Please reproduce verbatim the lines below, from the first through the one with "fragments it has".

### [GIVEN RECORDS]
^^^^^^^^^^^^^^^^
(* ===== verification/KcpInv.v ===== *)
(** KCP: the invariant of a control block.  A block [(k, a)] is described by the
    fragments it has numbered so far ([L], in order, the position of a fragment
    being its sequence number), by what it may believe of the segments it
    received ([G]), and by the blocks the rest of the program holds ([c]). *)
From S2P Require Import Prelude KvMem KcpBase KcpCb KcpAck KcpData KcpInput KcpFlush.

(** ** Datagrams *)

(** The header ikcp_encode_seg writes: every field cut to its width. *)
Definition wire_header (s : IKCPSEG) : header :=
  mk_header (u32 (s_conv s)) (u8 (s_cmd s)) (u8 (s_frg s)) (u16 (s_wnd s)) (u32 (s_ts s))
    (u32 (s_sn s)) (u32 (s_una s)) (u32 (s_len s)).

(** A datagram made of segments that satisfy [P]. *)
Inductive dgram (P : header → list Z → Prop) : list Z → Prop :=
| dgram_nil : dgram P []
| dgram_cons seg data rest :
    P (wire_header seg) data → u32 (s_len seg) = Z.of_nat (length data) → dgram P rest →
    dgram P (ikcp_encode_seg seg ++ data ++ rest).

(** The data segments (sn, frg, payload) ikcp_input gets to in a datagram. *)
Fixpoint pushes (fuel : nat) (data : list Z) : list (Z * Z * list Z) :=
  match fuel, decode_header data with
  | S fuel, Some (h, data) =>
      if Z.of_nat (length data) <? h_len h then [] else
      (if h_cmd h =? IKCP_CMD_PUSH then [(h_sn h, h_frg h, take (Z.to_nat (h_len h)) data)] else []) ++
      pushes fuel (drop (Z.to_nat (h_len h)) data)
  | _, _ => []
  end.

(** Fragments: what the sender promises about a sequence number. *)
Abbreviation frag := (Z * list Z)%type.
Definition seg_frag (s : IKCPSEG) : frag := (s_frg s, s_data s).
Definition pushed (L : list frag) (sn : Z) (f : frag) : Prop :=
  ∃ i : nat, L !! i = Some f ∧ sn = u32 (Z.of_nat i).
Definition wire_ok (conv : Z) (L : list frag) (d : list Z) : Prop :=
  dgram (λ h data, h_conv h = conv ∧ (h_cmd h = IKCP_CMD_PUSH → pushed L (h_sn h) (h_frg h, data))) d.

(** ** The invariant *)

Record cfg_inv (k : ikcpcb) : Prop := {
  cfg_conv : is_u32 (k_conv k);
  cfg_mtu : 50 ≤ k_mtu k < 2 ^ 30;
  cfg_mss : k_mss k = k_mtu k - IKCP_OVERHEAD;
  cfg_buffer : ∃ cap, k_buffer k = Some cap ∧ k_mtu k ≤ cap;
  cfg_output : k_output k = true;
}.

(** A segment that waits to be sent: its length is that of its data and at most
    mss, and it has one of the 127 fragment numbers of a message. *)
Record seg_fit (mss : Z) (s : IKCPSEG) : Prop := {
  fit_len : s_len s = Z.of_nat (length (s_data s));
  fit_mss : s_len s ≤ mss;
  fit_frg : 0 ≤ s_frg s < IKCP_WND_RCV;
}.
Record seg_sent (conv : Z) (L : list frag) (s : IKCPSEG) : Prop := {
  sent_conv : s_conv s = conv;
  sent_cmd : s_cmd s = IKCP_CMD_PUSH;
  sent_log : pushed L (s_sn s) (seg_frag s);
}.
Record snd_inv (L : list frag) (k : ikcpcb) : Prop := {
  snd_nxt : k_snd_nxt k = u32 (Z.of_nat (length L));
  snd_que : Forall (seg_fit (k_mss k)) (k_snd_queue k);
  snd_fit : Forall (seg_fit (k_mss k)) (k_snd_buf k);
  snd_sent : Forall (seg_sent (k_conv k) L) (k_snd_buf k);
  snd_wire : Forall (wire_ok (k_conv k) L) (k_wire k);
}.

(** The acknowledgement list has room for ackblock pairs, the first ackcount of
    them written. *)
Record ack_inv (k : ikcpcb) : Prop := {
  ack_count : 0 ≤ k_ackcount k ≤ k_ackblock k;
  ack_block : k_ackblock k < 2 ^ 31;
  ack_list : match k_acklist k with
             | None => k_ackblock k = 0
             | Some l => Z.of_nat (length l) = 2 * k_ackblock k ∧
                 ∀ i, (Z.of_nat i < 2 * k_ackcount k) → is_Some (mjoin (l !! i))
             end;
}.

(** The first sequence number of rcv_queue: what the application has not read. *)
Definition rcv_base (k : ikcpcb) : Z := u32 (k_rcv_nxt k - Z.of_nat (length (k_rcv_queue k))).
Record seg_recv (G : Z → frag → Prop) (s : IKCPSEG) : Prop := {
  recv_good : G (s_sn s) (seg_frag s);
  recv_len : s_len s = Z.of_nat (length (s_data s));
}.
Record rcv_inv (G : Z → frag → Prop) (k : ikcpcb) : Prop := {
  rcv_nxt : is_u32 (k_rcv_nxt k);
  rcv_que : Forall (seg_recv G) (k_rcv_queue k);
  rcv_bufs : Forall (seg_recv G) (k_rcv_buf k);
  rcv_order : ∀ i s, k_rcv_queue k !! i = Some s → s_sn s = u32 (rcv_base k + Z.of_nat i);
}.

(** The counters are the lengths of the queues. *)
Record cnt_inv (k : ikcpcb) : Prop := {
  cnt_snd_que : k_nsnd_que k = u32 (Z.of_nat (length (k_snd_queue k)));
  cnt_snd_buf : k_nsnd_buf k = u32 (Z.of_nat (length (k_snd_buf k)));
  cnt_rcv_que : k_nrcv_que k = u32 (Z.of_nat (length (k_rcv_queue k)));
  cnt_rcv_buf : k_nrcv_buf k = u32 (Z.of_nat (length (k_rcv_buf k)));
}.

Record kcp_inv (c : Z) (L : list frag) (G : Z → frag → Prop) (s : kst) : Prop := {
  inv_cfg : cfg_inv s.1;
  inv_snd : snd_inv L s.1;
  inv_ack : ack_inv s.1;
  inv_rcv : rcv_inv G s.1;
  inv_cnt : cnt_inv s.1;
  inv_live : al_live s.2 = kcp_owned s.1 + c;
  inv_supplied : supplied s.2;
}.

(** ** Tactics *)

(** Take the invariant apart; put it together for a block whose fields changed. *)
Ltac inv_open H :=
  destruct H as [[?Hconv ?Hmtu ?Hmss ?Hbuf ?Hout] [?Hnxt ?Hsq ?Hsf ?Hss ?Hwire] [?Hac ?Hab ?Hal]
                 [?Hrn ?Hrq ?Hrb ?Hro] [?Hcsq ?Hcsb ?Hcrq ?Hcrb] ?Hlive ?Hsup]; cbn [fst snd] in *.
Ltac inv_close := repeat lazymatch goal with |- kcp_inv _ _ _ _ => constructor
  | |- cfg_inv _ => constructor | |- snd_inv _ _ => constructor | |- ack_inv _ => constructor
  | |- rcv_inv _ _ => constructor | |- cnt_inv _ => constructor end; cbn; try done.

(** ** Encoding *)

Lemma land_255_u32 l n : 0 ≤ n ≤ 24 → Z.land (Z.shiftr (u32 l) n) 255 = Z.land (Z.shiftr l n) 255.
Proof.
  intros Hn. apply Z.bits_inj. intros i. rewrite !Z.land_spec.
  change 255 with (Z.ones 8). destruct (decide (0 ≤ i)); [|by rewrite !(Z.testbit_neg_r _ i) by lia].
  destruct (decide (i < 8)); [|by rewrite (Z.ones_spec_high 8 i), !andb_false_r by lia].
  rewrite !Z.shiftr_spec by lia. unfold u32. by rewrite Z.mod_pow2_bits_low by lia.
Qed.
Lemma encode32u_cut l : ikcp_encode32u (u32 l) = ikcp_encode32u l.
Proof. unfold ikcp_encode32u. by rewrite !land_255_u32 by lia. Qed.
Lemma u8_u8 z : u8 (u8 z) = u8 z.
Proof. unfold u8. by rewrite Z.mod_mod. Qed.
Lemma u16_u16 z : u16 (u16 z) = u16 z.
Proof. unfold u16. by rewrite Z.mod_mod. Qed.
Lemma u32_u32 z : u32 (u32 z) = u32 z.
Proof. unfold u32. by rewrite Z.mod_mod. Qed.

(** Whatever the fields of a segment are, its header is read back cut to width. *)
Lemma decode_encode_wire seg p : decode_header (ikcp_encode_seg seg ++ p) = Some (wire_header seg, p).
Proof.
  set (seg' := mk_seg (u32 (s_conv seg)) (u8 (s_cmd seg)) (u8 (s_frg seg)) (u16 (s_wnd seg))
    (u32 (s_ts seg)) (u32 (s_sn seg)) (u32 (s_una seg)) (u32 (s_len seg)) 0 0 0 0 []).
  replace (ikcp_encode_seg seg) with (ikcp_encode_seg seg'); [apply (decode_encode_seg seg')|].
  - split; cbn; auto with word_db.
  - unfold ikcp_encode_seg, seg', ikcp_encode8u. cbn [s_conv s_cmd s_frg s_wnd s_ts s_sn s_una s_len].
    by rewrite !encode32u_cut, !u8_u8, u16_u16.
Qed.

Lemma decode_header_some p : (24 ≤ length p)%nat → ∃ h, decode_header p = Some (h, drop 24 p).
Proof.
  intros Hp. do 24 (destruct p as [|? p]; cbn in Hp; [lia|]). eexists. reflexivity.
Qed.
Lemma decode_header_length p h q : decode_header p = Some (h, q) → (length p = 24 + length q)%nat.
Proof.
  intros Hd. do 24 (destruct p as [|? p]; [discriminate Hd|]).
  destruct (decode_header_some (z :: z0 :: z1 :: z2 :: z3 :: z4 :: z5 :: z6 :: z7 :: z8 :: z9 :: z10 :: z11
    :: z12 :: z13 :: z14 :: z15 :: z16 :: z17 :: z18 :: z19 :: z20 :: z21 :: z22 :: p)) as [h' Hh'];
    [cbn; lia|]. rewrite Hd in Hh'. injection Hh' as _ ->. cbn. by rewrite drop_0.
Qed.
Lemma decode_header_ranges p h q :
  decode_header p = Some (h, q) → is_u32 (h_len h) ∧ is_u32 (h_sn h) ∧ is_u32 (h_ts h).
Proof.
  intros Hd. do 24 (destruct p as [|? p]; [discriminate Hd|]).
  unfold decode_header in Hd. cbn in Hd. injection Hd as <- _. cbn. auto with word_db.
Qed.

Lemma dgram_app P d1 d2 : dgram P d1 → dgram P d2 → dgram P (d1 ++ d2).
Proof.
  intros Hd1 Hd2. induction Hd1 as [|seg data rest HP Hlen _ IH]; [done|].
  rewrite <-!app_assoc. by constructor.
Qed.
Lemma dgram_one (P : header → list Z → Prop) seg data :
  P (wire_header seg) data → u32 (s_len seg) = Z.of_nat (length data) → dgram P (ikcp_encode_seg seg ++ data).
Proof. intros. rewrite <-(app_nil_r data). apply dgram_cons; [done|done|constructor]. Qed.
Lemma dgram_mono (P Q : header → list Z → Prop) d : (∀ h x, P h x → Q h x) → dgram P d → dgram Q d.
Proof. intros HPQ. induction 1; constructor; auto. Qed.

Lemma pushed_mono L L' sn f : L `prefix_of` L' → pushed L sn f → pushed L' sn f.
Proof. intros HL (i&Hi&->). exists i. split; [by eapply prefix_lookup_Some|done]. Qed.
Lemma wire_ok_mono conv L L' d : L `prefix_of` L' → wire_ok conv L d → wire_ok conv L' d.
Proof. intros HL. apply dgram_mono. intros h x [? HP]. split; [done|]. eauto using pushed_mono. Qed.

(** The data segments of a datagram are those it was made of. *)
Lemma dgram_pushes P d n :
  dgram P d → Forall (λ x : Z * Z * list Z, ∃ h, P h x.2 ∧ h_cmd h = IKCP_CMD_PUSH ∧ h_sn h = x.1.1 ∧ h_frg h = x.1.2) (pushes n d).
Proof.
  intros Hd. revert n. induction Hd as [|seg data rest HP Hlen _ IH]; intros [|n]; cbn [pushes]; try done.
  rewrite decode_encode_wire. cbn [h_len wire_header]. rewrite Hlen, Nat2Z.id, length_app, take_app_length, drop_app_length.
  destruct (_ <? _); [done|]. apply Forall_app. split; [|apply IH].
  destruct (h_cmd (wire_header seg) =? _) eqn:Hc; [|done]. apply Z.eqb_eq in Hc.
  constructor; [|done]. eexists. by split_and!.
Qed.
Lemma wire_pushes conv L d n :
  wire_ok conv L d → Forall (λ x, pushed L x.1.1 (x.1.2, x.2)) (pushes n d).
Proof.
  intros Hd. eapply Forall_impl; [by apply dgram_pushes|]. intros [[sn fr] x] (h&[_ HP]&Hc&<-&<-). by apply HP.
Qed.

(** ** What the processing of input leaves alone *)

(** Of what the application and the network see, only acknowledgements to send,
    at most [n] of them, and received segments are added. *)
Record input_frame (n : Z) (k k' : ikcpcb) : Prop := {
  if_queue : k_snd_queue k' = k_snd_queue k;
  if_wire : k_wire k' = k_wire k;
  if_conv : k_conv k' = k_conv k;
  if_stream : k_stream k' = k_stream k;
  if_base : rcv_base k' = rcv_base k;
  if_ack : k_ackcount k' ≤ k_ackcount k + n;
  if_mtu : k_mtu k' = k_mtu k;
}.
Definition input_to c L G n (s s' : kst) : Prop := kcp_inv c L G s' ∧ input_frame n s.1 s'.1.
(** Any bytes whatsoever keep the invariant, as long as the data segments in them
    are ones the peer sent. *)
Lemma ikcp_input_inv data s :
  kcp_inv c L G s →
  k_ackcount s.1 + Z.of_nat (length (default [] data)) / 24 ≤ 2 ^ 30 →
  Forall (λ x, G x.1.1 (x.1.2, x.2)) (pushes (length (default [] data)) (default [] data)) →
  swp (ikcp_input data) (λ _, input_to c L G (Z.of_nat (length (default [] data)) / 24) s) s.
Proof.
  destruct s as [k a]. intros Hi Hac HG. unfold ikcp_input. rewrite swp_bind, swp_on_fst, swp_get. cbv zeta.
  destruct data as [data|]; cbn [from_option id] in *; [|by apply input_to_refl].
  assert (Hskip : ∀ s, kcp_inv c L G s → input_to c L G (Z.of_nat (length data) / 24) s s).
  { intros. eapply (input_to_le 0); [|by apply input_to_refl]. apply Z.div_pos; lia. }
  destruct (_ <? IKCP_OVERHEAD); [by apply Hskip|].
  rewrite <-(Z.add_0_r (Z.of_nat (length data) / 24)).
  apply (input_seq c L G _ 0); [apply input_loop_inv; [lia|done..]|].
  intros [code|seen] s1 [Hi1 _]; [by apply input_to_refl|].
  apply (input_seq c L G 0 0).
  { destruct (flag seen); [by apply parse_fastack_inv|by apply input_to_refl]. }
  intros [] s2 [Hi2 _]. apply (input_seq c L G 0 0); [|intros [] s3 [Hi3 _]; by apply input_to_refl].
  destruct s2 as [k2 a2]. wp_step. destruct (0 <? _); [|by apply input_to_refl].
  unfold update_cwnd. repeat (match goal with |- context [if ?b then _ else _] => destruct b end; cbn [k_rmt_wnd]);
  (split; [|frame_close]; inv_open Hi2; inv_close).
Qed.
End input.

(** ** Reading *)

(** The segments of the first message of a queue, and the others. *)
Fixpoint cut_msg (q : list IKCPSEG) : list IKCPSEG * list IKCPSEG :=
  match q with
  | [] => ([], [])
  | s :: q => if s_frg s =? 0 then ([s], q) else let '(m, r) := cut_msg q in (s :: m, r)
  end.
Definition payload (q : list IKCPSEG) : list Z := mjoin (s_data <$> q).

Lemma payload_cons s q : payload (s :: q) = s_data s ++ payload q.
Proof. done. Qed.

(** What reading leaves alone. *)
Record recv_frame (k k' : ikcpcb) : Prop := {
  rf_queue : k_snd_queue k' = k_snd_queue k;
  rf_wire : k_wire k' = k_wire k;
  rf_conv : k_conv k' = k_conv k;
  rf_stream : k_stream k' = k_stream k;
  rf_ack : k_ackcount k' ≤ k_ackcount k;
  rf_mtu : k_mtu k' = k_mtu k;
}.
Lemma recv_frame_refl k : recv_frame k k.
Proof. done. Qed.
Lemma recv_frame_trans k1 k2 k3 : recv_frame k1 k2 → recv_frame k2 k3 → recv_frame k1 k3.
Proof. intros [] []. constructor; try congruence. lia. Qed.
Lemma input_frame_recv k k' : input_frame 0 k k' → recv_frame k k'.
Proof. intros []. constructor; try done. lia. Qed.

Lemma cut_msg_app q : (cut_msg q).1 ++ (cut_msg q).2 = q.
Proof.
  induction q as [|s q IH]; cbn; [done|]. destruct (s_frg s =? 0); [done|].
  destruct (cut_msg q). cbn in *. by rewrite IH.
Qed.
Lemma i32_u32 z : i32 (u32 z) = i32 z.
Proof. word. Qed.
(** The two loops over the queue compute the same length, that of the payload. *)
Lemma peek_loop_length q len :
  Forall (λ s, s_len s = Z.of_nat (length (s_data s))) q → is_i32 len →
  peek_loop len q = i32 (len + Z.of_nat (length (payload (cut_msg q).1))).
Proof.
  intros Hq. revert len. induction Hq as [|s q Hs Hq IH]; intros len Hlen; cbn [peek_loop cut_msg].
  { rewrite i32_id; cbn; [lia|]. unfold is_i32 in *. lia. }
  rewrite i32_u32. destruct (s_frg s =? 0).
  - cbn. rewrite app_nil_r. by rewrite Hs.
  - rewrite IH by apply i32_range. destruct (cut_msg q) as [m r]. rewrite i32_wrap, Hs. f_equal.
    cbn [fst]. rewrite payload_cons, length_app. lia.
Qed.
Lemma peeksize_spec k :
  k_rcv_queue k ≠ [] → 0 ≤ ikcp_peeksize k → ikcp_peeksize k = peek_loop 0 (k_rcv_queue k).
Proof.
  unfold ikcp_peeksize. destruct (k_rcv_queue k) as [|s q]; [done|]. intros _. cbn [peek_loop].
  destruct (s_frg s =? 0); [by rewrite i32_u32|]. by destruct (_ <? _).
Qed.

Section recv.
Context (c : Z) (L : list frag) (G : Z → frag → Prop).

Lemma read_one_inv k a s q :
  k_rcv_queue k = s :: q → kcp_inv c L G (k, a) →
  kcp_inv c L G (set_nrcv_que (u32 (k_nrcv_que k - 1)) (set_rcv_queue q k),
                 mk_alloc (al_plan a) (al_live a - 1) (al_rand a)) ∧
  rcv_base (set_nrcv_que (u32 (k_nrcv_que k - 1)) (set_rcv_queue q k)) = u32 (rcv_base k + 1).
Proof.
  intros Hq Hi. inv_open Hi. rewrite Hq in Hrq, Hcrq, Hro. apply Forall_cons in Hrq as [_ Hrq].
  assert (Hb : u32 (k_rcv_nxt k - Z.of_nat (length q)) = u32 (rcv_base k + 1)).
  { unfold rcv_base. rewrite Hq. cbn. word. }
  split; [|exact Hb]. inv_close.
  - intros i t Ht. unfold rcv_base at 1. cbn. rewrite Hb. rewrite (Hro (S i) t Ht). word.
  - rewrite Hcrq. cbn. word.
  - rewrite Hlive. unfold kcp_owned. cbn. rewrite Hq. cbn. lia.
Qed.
^^^^^^^^^^^^^^^^
### [RESULT OF THIS EXERCISE]
(* ===== verification/KcpInv.v ===== *)
(** KCP: the invariant of a control block.  A block [(k, a)] is described by the
    fragments it has numbered so far ([L], in order, the position of a fragment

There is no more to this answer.